(** ** User data *)

Definition tpud_ok (t : SmsTpud) : Prop := length (ud t) = 161%nat.
Definition package_ok (u : SmsUDPackage) : Prop :=
  length (header u) = 7%nat /\ length (udData u) = 161%nat /\ is_u8 (udLength u).
Definition ud_ok (x : SmsUDPackage * option SmsTpud) : Prop :=
  package_ok (fst x) /\ (forall t, snd x = Some t -> tpud_ok t).
Definition usr_ok : SmsPduBuffer * (SmsUDPackage * option SmsTpud) -> Prop := buf_and ud_ok.
(** Changes of the structure that keep its shape. *)
Definition keeps (f : SmsUDPackage -> SmsUDPackage) : Prop := forall u, package_ok u -> package_ok (f u).

Lemma on_buffer_safe {A} (Q : A -> Prop) (m : M SmsPduBuffer A) : safe buf_inv Q m -> safe usr_ok Q (on_buffer m).
Proof. apply safe_fst. Qed.
Lemma on_userData_safe f : keeps f -> safe usr_ok any (on_userData f).
Proof. intros Hf [b [u t]] [Hb [Hu Ht]]. by repeat split; try apply (Hf u Hu). Qed.
Lemma set_udData_safe d : length d = 161%nat -> safe usr_ok any (on_userData (set_udData d)).
Proof. intros Hd. apply on_userData_safe. by intros u (Hh & _ & Hl). Qed.
Lemma set_pTPUD_safe t : tpud_ok t -> safe usr_ok any (set_pTPUD t).
Proof. intros Ht' [b [u t0]] [Hb [Hu Ht]]. split; [done|]. split; [done|]. split; [done|]. by intros t1 [= <-]. Qed.
Lemma get_udData_safe : safe usr_ok (fun d => length d = 161%nat) (get_userData udData).
Proof. apply safe_gets. by intros s [_ [(_ & ? & _) _]]. Qed.
Lemma get_userData_safe {A} (f : SmsUDPackage -> A) : safe usr_ok any (get_userData f).
Proof. by apply safe_gets. Qed.
Lemma get_pTPUD_safe :
  safe usr_ok (fun o : option SmsTpud => forall t, o = Some t -> tpud_ok t) (gets (fun s => snd (snd s))).
Proof. apply safe_gets. by intros s [_ [_ ?]]. Qed.
Lemma keeps_headerCnt g : keeps (fun u => set_headerCnt (g u) u).
Proof. by intros u Hu. Qed.
Lemma keeps_udLength n : keeps (set_udLength n).
Proof. intros u (Hh & Hd & _). split; [done|]. split; [done|]. apply u8_range. Qed.
Lemma keeps_reset_counts : keeps (fun u => set_headerCnt 0 (set_udLength 0 u)).
Proof. by intros u (Hh & Hd & _). Qed.
Lemma ResetUserData_safe : safe usr_ok any (on_userData ResetUserData).
Proof. apply on_userData_safe. by intros u (Hh & Hd & _). Qed.
Lemma zero_userData_safe : safe usr_ok any (on_userData (fun _ => zero_userData)).
Proof. apply on_userData_safe. by intros u _. Qed.
Lemma udLength_safe : safe usr_ok is_u8 (get_userData udLength).
Proof. apply safe_gets. by intros s [_ [(_ & _ & ?) _]]. Qed.
Lemma usr_MoveForward_safe n : 0 <= n -> safe usr_ok any (on_buffer (ignore (MoveForward n))).
Proof. intros Hn. eapply on_buffer_safe, safe_any, safe_ignore, MoveForward_safe, Hn. Qed.

#[export] Hint Resolve on_buffer_safe set_udData_safe set_pTPUD_safe get_udData_safe get_userData_safe get_pTPUD_safe
  on_userData_safe keeps_headerCnt keeps_udLength keeps_reset_counts ResetUserData_safe zero_userData_safe : sms_safe.
#[export] Hint Extern 1 (safe usr_ok _ (on_userData (set_headerCnt ?n))) =>
  apply (on_userData_safe (set_headerCnt n)), (keeps_headerCnt (fun _ => n)) : sms_safe.

(** A read of the buffer's own fields leaves the state. *)
Lemma wp_on_buffer_gets {A B} (f : SmsPduBuffer -> A) (k : A -> usr B) Q E b x :
  wp (k (f b)) Q E (b, x) -> wp (bind (on_buffer (gets f)) k) Q E (b, x).
Proof. done. Qed.

Section memcpy.
Context `{SecureC}.

Lemma memcpy_from_wp off n b x (Q : list Z * bool -> _ -> Prop) E :
  buf_inv b -> is_null b = false -> 0 <= off -> 0 <= n <= 161 -> off + n <= length_ b ->
  (forall bytes, zlength bytes = n -> Q (bytes, true) (b, x)) -> wp (memcpy_from sizeof_data off n) Q E (b, x).
Proof.
  intros Hb Hnull Hoff Hn Hsize HQ. unfold memcpy_from, wp, inspect. cbn [fst]. unfold is_null, buf_inv in *.
  destruct (data_ b) as [d|]; [|done]. destruct Hb as (Hd & _). rewrite <- Hd in Hsize.
  rewrite (proj2 (Z.ltb_ge off 0)), (proj2 (Z.ltb_ge (zlength d) off)) by lia. cbn [orb].
  unfold memcpy_s, sizeof_data, MAX_USER_DATA_LEN. rewrite (proj2 (Z.leb_le n _)) by lia. cbn [Z.eqb Z.add Pos.add].
  unfold zslice. pose proof (zlength_nonneg d).
  assert (Z.of_nat (length (drop (Z.to_nat off) d)) = zlength d - off) as Hdrop by (rewrite length_drop; unfold zlength in *; lia).
  rewrite Hdrop. rewrite (proj2 (Z.leb_le 0 0)), (proj2 (Z.leb_le 0 n)), (proj2 (Z.leb_le (0 + n) _)) by lia. cbn.
  apply HQ. unfold zlength in *. rewrite length_take, drop_0, length_drop. lia.
Qed.
Lemma memcpy_data_wp off n b x :
  usr_ok (b, x) -> is_null b = false -> 0 <= off -> 0 <= n <= 161 -> off + n <= length_ b ->
  wp (memcpy_data off n) (fun _ s => usr_ok s) usr_ok (b, x).
Proof.
  intros Hinv Hnull Hoff Hn Hsize. unfold memcpy_data. apply wp_bind, memcpy_from_wp; try done; [apply Hinv|].
  intros bytes Hbytes. cbv beta iota. apply wp_bind.
  eapply safe_wp; [apply get_udData_safe|done| |done]. intros d s Hd Hs. apply wp_bind.
  destruct (zsplice d 0 bytes) as [d'|] eqn:Hd'.
  2: { rewrite zsplice_in_range in Hd'; [done|lia|]. unfold zlength in *. lia. }
  apply wp_ret, wp_bind. eapply safe_wp; [apply set_udData_safe|done| |done].
  - by rewrite (zsplice_length _ _ _ _ Hd').
  - intros _ s' _ Hs'. by apply wp_fail_if.
Qed.
Lemma memcpy_tpud_wp t off n b x :
  usr_ok (b, x) -> tpud_ok t -> is_null b = false -> 0 <= off -> 0 <= n <= 160 -> off + n <= length_ b ->
  wp (memcpy_tpud t off n) (fun _ s => usr_ok s) usr_ok (b, x).
Proof.
  intros Hinv Ht Hnull Hoff Hn Hsize. unfold memcpy_tpud. apply wp_bind, memcpy_from_wp; try done; [apply Hinv|lia|].
  intros bytes Hbytes. cbv beta iota. apply wp_bind. unfold tpud_ok in *.
  destruct (zsplice (ud t) 0 bytes) as [d|] eqn:Hd.
  2: { rewrite zsplice_in_range in Hd; [done|lia|]. unfold zlength in *. lia. }
  pose proof (zsplice_length _ _ _ _ Hd) as Hl. apply wp_ret, wp_bind.
  eapply safe_wp; [apply set_pTPUD_safe|done| |done]; [unfold tpud_ok; cbn; lia|]. intros _ s _ Hs.
  apply wp_bind, wp_fail_if; [done|]. intros _. apply wp_bind. rewrite zinsert_in_range by (unfold zlength; lia).
  apply wp_ret. eapply safe_wp; [apply set_pTPUD_safe|done| |done]; [|done].
  unfold tpud_ok. cbn [ud]. rewrite length_insert. lia.
Qed.
End memcpy.
(** TP-RD and TP-MR of an SMS-SUBMIT. *)
Definition UpdatePduForResend (i : SmsSendIndexer) : SmsSendIndexer :=
  match pdu_ i with
  | b0 :: _ :: rest =>
    if Z.land 1 b0 =? 1 then i <| pdu_ := Z.lor b0 4 :: msgRefId_ i :: rest |> else i
  | _ => i
  end.

(** ** The sender *)

(** What the sender does to the outside: callbacks, commands to the radio with
    the hexadecimal form of address and PDU, the database and broadcasts. *)
Inductive effect : Type :=
  | OnSmsSendResult (callback : Z) (result : SmsSendResult)
  | OnSmsDeliveryResult (callback : Z) (pdu : list Z)
  | SendSmsMoreMode (refId : Z) (smscPdu pdu : list Z)
  | SendGsmSms (refId : Z) (smscPdu pdu : list Z)
  | SendCdmaSms (refId : Z) (pdu : list Z)
  | ImsSendMessage (refId : Z) (smscPdu pdu : list Z)
  | SendSmsAck
  | UpdateSms (dataBaseId : Z) (succeed : bool)
  | SendBroadcast (dataBaseId : Z) (isMmsApp succeed : bool)
  | SendRetryEvent (indexer : Z).

(** The fields a sender object has of its own. *)
Record SenderObject : Type := {
  so_msgRef8bit : Z;
  so_reportList : list Z;
  so_isImsNetDomain : bool;
  so_voiceServiceState : Z;
  so_lastSmsDomain : Z;
  so_imsSmsCfg : Z;
  so_resIsSmsReady : bool;
}.
Definition new_object : SenderObject :=
  {| so_msgRef8bit := 0; so_reportList := []; so_isImsNetDomain := false; so_voiceServiceState := 2;
     so_lastSmsDomain := CS_DOMAIN; so_imsSmsCfg := IMS_SMS_ENABLE; so_resIsSmsReady := false |}.

(** The sender that runs, with the other object beside it ([otherObject]) and
    the two counters that only the sender of CDMA has.
    [indexers] and [cells] are the shared objects, [next] the next free
    pointer; [netWorkType] is what the network policy manager answers; [now] the
    system clock in seconds; [retryQueue] the delayed [MSG_SMS_RETRY_DELIVERY]
    events; [effects] the trace, in order. *)
Record SmsSender : Type := {
  sendCacheMap_ : gmap Z Z;
  msgRef64bit_ : Z;
  msgRef8bit_ : Z;
  reportList_ : list Z;
  isImsNetDomain_ : bool;
  voiceServiceState_ : Z;
  lastSmsDomain_ : Z;
  imsSmsCfg_ : Z;
  resIsSmsReady_ : bool;
  otherObject : SenderObject;
  msgSeqNum_ : Z;
  msgSubmitId_ : Z;
  indexers : gmap Z SmsSendIndexer;
  cells : gmap Z bool;
  next : Z;
  netWorkType : NetWorkType;
  now : Z;
  retryQueue : list Z;
  effects : list effect;
}.
Definition new_sender : SmsSender :=
  {| sendCacheMap_ := ∅; msgRef64bit_ := 0; msgRef8bit_ := 0; reportList_ := []; isImsNetDomain_ := false;
     voiceServiceState_ := 2; lastSmsDomain_ := CS_DOMAIN; imsSmsCfg_ := IMS_SMS_ENABLE; resIsSmsReady_ := false;
     otherObject := new_object; msgSeqNum_ := 0; msgSubmitId_ := 0;
     indexers := ∅; cells := ∅; next := 0; netWorkType := NET_TYPE_UNKNOWN; now := 0; retryQueue := [];
     effects := [] |}.
(** A part under construction. *)
Definition draft (i : SmsSendIndexer) : Prop :=
  csResendCount_ i = 0 /\ psResendCount_ i = 0 /\ sendCallback_ i = sendCallback /\ dataBaseId_ i = dataBaseId /\
  isMmsApp_ i = isMmsApp /\ (hasCellFailed_ i = None \/ hasCellFailed_ i = Some cell).
Definition ready (s : SmsSender) (n : Z) (i : SmsSendIndexer) : Prop :=
  draft i /\ msgRefId_ i = msgRef8bit /\ unSentCellCount_ i = u8 n /\ hasCellFailed_ i = Some cell /\ timeStamp_ i = now s.
Definition queued (s : SmsSender) (n : Z) (s' : SmsSender) : Prop :=
  exists i, ready s n i /\ sent (next s) i (built s i) s'.

Ltac draft_fields Hd := let E1 := fresh in let E2 := fresh in let E3 := fresh in let E4 := fresh in let E5 := fresh in let E6 := fresh in
  destruct Hd as (E1 & E2 & E3 & E4 & E5 & E6); split_and!; [exact E1|exact E2|exact E3|exact E4|exact E5|exact E6].
Ltac name_part j := cbv beta; match goal with |- wlp _ _ _ (built _ ?x, _) => set (j := x) end.
Lemma inv_built held s i : inv held s -> is_Some (cells s !! cell) -> draft i -> inv (next s :: held) (built s i).
Proof.
  intros Hi Hc (Hcs & Hps & _ & _ & _ & Hcell). apply inv_alloc; [done| |].
  - unfold counted, MAX_SEND_RETRIES. rewrite Hcs, Hps. lia.
  - intros c' Hc'. destruct Hcell; congruence.
Qed.
Lemma built_callback s i : sendCallback_ i = sendCallback ->
  SendResultCallBack_indexer (next s) SEND_SMS_FAILURE_UNKNOWN (built s i) =
  SendResultCallBack sendCallback SEND_SMS_FAILURE_UNKNOWN (built s i).
Proof. intros <-. unfold SendResultCallBack_indexer. by run_step (load_run _ _ _ (built_lookup s i)). Qed.
Lemma SendResultCallBack_inv held s cb res : inv held s ->
  exists s', SendResultCallBack cb res s = (Ret tt, s') /\ inv held s' /\ msgRef64bit_ s' = msgRef64bit_ s /\ cells s' = cells s.
Proof.
  intros Hi. unfold SendResultCallBack. destruct cb as [c|]; [|by exists s]. eexists. split; [reflexivity|].
  split; [|done]. eapply inv_similar; [exact Hi|]. by apply emit_similar.
Qed.


Definition segment_post (held : list Z) (s : SmsSender) (n : Z) (b : bool) (st : SmsSender * GsmSmsMessage) : Prop :=
  inv held (fst st) /\ cells (fst st) = cells s /\
  (b = true /\ queued s n (fst st) \/ msgRef64bit_ (fst st) = msgRef64bit_ s).
(** ** Indexers *)

Record SmsReceiveIndexer : Type := {
  rx_pdu : list Z;
  rx_timestamp : Z;
  rx_destPort : Z;
  rx_isCdma : bool;
  rx_isCdmaWapPdu : bool;
  rx_visibleMessageBody : list Z;
  rx_originatingAddress : list Z;
  rx_msgRefId : Z;
  rx_msgSeqId : Z;
  rx_msgCount : Z;
  rx_dataBaseId : Z;
  rx_visibleAddress : list Z;
  rx_rawUserData : list Z;
  rx_rawWapPushUserData : list Z;
}.
(** The two constructors that take a message. *)
Definition SmsReceiveIndexer_part (pdu : list Z) (timestamp destPort : Z) (isCdma : bool)
    (address visibleAddress : list Z) (msgRefId msgSeqId msgCount : Z) (isCdmaWapPdu : bool) (messageBody : list Z)
    : SmsReceiveIndexer :=
  {| rx_pdu := pdu; rx_timestamp := timestamp; rx_destPort := s16 destPort; rx_isCdma := isCdma;
     rx_isCdmaWapPdu := isCdmaWapPdu; rx_visibleMessageBody := messageBody; rx_originatingAddress := address;
     rx_msgRefId := u16 msgRefId; rx_msgSeqId := u16 msgSeqId; rx_msgCount := u16 msgCount; rx_dataBaseId := 0;
     rx_visibleAddress := visibleAddress; rx_rawUserData := []; rx_rawWapPushUserData := [] |}.
Definition SmsReceiveIndexer_single (pdu : list Z) (timestamp destPort : Z) (isCdma isCdmaWapPdu : bool)
    (address visibleAddress messageBody : list Z) : SmsReceiveIndexer :=
  SmsReceiveIndexer_part pdu timestamp destPort isCdma address visibleAddress 0
    (if isCdma && isCdmaWapPdu then 0 else 1) 1 isCdmaWapPdu messageBody.
Definition GetIsText (i : SmsReceiveIndexer) : bool := rx_destPort i =? TEXT_PORT_NUM.
Definition GetIsWapPushMsg (i : SmsReceiveIndexer) : bool := rx_destPort i =? WAP_PUSH_PORT.
Definition IsSingleMsg (i : SmsReceiveIndexer) : bool := rx_msgCount i =? 1.

(** ** The table of parts

    A row of sms_subsection.  [db_query], [db_insert] and [db_delete] are the
    calls of the DataShare helper; [None] stands for a helper that could not be
    created.  A predicate is a test of a row. *)
Record Row : Type := {
  SLOT_ID : Z;
  RECEIVER_NUMBER : list Z;
  SENDER_NUMBER : list Z;
  START_TIME : Z;
  END_TIME : Z;
  REW_PUD : list Z;
  FORMAT : Z;
  DEST_PORT : Z;
  SMS_SUBSECTION_ID : Z;
  SIZE : Z;
  SUBSECTION_INDEX : Z;
  ID : Z;
}.
Class DataShare (DB : Type) := {
  db_query : (Row -> bool) -> DB -> option (list Row);
  db_insert : Row -> DB -> option Z * DB;
  db_delete : (Row -> bool) -> DB -> option Z * DB;
}.
(** [ResultSetConvertToIndexer] on the indexer of the default constructor. *)
Definition ResultSetConvertToIndexer (r : Row) : SmsReceiveIndexer :=
  {| rx_pdu := HexToByteVector (REW_PUD r); rx_timestamp := END_TIME r; rx_destPort := s16 (DEST_PORT r);
     rx_isCdma := FORMAT r =? SMS_TYPE_CDMA; rx_isCdmaWapPdu := false; rx_visibleMessageBody := [];
     rx_originatingAddress := SENDER_NUMBER r; rx_msgRefId := u16 (SMS_SUBSECTION_ID r);
     rx_msgSeqId := u16 (SUBSECTION_INDEX r); rx_msgCount := u16 (SIZE r); rx_dataBaseId := ID r;
     rx_visibleAddress := RECEIVER_NUMBER r; rx_rawUserData := []; rx_rawWapPushUserData := [] |}.

(** ** The handler *)

(** What is published to the applications; [bc_reliable] tells whether the
    receiver that deletes the parts is attached. *)
Record Broadcast : Type := {
  bc_slotId : Z;
  bc_isCdma : bool;
  bc_text : bool;
  bc_port : Z;
  bc_pdus : list (list Z);
  bc_dataBaseId : Z;
  bc_msgRefId : Z;
  bc_address : list Z;
  bc_msgCount : Z;
  bc_reliable : bool;
}.
Inductive rcv_effect : Type :=
  | SendSmsAck (ok : bool) (result : Z)
  | PublishCommonEvent (b : Broadcast)
  | UpdateContact (address : list Z)
  | Lock
  | UnLock
  | ProcessStrExitFinishEvent.
Inductive ReceiveEvent : Type :=
  | RADIO_GSM_SMS (info : option (list Z))
  | RUNNING_LOCK_TIMEOUT (serial : Z)
  | DELAY_RELEASE_RUNNING_LOCK
  | RETRY_CONNECT_DATASHARE
  | SMS_EVENT_NEW_SMS_REPLY
  | UNKNOWN_RECEIVE_EVENT.

(** [policyDisabled], [smsCapable], [dataShareReady], [powerService] and [now]
    are what the other services answer; [posted] the delayed events the handler
    sends itself; [trace] what it does to the outside, in order. *)
Record SmsReceiveHandler : Type := {
  slotId_ : Z;
  alreadySendEvent_ : bool;
  reconnectDataShareCount_ : Z;
  smsBaseMessageQueue_ : list GsmSmsMessage;
  smsRunningLockCount_ : Z;
  smsLockSerialNum_ : Z;
  policyDisabled : bool;
  smsCapable : bool;
  dataShareReady : bool;
  powerService : bool;
  now : Z;
  posted : list ReceiveEvent;
  trace : list rcv_effect;
}.
Definition new_receiver (slotId : Z) : SmsReceiveHandler :=
  {| slotId_ := slotId; alreadySendEvent_ := false; reconnectDataShareCount_ := 0; smsBaseMessageQueue_ := [];
     smsRunningLockCount_ := 0; smsLockSerialNum_ := 0; policyDisabled := false; smsCapable := true;
     dataShareReady := true; powerService := true; now := 0; posted := []; trace := [] |}.

(** The system property with the days a part is kept, when it is a decimal
    number. *)
Class SmsExpire := GetSmsExpire : option Z.
(** No number is ever blocked. *)
Definition QueryBlockPhoneNumber (phoneNum : list Z) : bool := false.

Section handler.
Context {DB : Type} `{DataShare DB}.

Definition rcv (A : Type) : Type := M (SmsReceiveHandler * DB) A.
Definition on_handler {A} (m : M SmsReceiveHandler A) : rcv A := zoom lens_fst m.
Definition rcv_emit (e : rcv_effect) : rcv unit := on_handler (modify (fun s => s <| trace := trace s ++ [e] |>)).
Definition SendEvent (e : ReceiveEvent) : rcv unit :=
  on_handler (modify (fun s => s <| posted := posted s ++ [e] |>)).
Definition getf {A} (f : SmsReceiveHandler -> A) : rcv A := on_handler (gets f).

Definition Query (p : Row -> bool) : rcv (list SmsReceiveIndexer) := fun st =>
  (Ret match db_query p (snd st) with Some rows => map ResultSetConvertToIndexer rows | None => [] end, st).
Definition Insert (r : Row) : rcv (bool * Z) := fun st =>
  match db_insert r (snd st) with
  | (Some id, db) => (Ret (0 <=? id, id), (fst st, db))
  | (None, db) => (Ret (false, 0), (fst st, db))
  end.
Definition Delete (p : Row -> bool) : rcv bool := fun st =>
  match db_delete p (snd st) with
  | (Some n, db) => (Ret (0 <=? n), (fst st, db))
  | (None, db) => (Ret false, (fst st, db))
  end.

(** The rows of a message: sender, reference and number of parts. *)
Definition message_rows (address : list Z) (refId msgCount : Z) (r : Row) : bool :=
  bool_decide (SENDER_NUMBER r = address) && (SMS_SUBSECTION_ID r =? refId) && (SIZE r =? msgCount).
Definition IsRepeatedMessagePart (i : SmsReceiveIndexer) : rcv bool :=
  do dbIndexers <- Query (message_rows (rx_originatingAddress i) (rx_msgRefId i) (rx_msgCount i));
  ret (existsb (fun v => rx_msgSeqId v =? rx_msgSeqId i) dbIndexers).
Definition bucket (slot : Z) (i : SmsReceiveIndexer) : Row :=
  {| SLOT_ID := slot; RECEIVER_NUMBER := rx_originatingAddress i; SENDER_NUMBER := rx_originatingAddress i;
     START_TIME := rx_timestamp i; END_TIME := rx_timestamp i; REW_PUD := StringToHex (rx_pdu i);
     FORMAT := if rx_isCdma i then SMS_TYPE_CDMA else SMS_TYPE_GSM; DEST_PORT := rx_destPort i;
     SMS_SUBSECTION_ID := rx_msgRefId i; SIZE := rx_msgCount i; SUBSECTION_INDEX := rx_msgSeqId i; ID := 0 |}.
Definition AddMsgToDB (i : SmsReceiveIndexer) : rcv (bool * SmsReceiveIndexer) :=
  do slot <- getf slotId_;
  do '(ok, id) <- Insert (bucket slot i);
  ret (ok, i <| rx_dataBaseId := id |>).

(** ** The reliability handler *)

Definition DeleteMessageFormDb (refId dataBaseId msgCount : Z) (address : list Z) : rcv unit :=
  if (refId =? 0) && (dataBaseId =? 0) then ret tt
  else ignore (Delete (message_rows address refId msgCount)).
Definition expired_row (slot deadline : Z) (r : Row) : bool :=
  (SLOT_ID r =? slot) && ((START_TIME r <? deadline) || (zlength (REW_PUD r) =? 0) || (SIZE r <? 0)).
Definition DeleteExpireSmsFromDB `{SmsExpire} : rcv bool :=
  do currentTime <- getf now;
  do slot <- getf slotId_;
  let days := match GetSmsExpire with Some d => d | None => DEFAULT_EXPIRE_DAYS end in
  let deadlineTime := currentTime - days * ONE_DAY_TOTAL_SECONDS in
  if deadlineTime <=? 0 then ret false else Delete (expired_row slot deadlineTime).
Definition CheckSmsCapable : rcv bool := getf smsCapable.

^^^^

◆ Problem statement
What is needed is every line from the start of the entries through the line containing "Definition keeps (f", returned word for word and nothing else.

◆ Response to this task
(** ** User data *)

Definition tpud_ok (t : SmsTpud) : Prop := length (ud t) = 161%nat.
Definition package_ok (u : SmsUDPackage) : Prop :=
  length (header u) = 7%nat /\ length (udData u) = 161%nat /\ is_u8 (udLength u).
Definition ud_ok (x : SmsUDPackage * option SmsTpud) : Prop :=
  package_ok (fst x) /\ (forall t, snd x = Some t -> tpud_ok t).
Definition usr_ok : SmsPduBuffer * (SmsUDPackage * option SmsTpud) -> Prop := buf_and ud_ok.
(** Changes of the structure that keep its shape. *)
Definition keeps (f : SmsUDPackage -> SmsUDPackage) : Prop := forall u, package_ok u -> package_ok (f u).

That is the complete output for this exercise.